#### [Problem to work on]
Pull every line holding the word "Require" from the data below and copy it.

#### [Entries supplied]
(** * The disk-availability health check of openshift-ansible

    A shallow embedding of
    [roles/openshift_health_checker/openshift_checks/disk_availability.py]
    (class [DiskAvailability]) together with the fragment of the Python
    runtime the check relies on: exceptions, numbers (unbounded integers and
    binary64 floats), insertion-ordered dictionaries, a few string
    operations, [max], [sorted] and [os.path.dirname].

    Conventions.
    - A Python expression that may raise is a value of [result]; the
      exception classes the check can meet are the constructors of [exn].
    - A Python [int] is a [Z]; a Python [float] is a primitive binary64
      [float], so that arithmetic, comparisons and the [{:.1f}] rendering
      agree with CPython bit for bit.
    - A [dict] is an association list without repeated keys, in insertion
      order (the iteration order of CPython 3.7 and later).
    - A [str] is a [string]; ordering is by character code. *)

From Stdlib Require Import ZArith List String Ascii Bool Lia.
From Stdlib Require Import Sorting.Sorted Sorting.Permutation Sorting.Mergesort.
From Stdlib Require Import Orders DecimalString.
From Stdlib Require Import Floats.PrimFloat Floats.SpecFloat Floats.FloatOps.
Import ListNotations.

Local Open Scope string_scope.
Local Open Scope Z_scope.

(** ** Exceptions and results *)

Inductive exn : Type :=
| TypeError
| ValueError
| KeyError
| AttributeError
| OverflowError
| ZeroDivisionError
| OpenShiftCheckException (msg : string).

Inductive result (A : Type) : Type :=
| Return (a : A)
| Raise (e : exn).

Arguments Return {A} a.
Arguments Raise {A} e.

Definition bind {A B : Type} (m : result A) (k : A -> result B) : result B :=
  match m with
  | Return a => k a
  | Raise e => Raise e
  end.

Notation "x <- m ;; k" := (bind m (fun x => k))
  (at level 61, m at next level, right associativity).

(** [try: body except E: handler], for the exception classes selected by
    [catches]; any other exception propagates. *)
Definition try_except {A : Type} (body : result A) (catches : exn -> bool)
    (handler : result A) : result A :=
  match body with
  | Return a => Return a
  | Raise e => if catches e then handler else Raise e
  end.

Definition is_TypeError (e : exn) : bool :=
  match e with TypeError => true | _ => false end.

Definition is_KeyError (e : exn) : bool :=
  match e with KeyError => true | _ => false end.

(** [get_var(name, default=d)] on a variable that may be undefined. *)
Definition get_var_default {A : Type} (v : option A) (d : A) : A :=
  match v with
  | Some a => a
  | None => d
  end.

(** ** Numbers *)

Inductive num : Type :=
| PInt (z : Z)
| PFloat (f : float).

(** [float(n)] on an [int]: the nearest binary64 value, ties to even;
    [OverflowError] when the integer is beyond the range of a float. *)
Definition float_of_Z (z : Z) : result float :=
  match binary_normalize prec emax z 0 false with
  | S754_infinity _ => Raise OverflowError
  | sf => Return (SF2Prim sf)
  end.

Definition num_float (n : num) : result float :=
  match n with
  | PInt z => float_of_Z z
  | PFloat f => Return f
  end.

#### [Task output]
From Stdlib Require Import ZArith List String Ascii Bool Lia.
From Stdlib Require Import Sorting.Sorted Sorting.Permutation Sorting.Mergesort.
From Stdlib Require Import Orders DecimalString.
From Stdlib Require Import Floats.PrimFloat Floats.SpecFloat Floats.FloatOps.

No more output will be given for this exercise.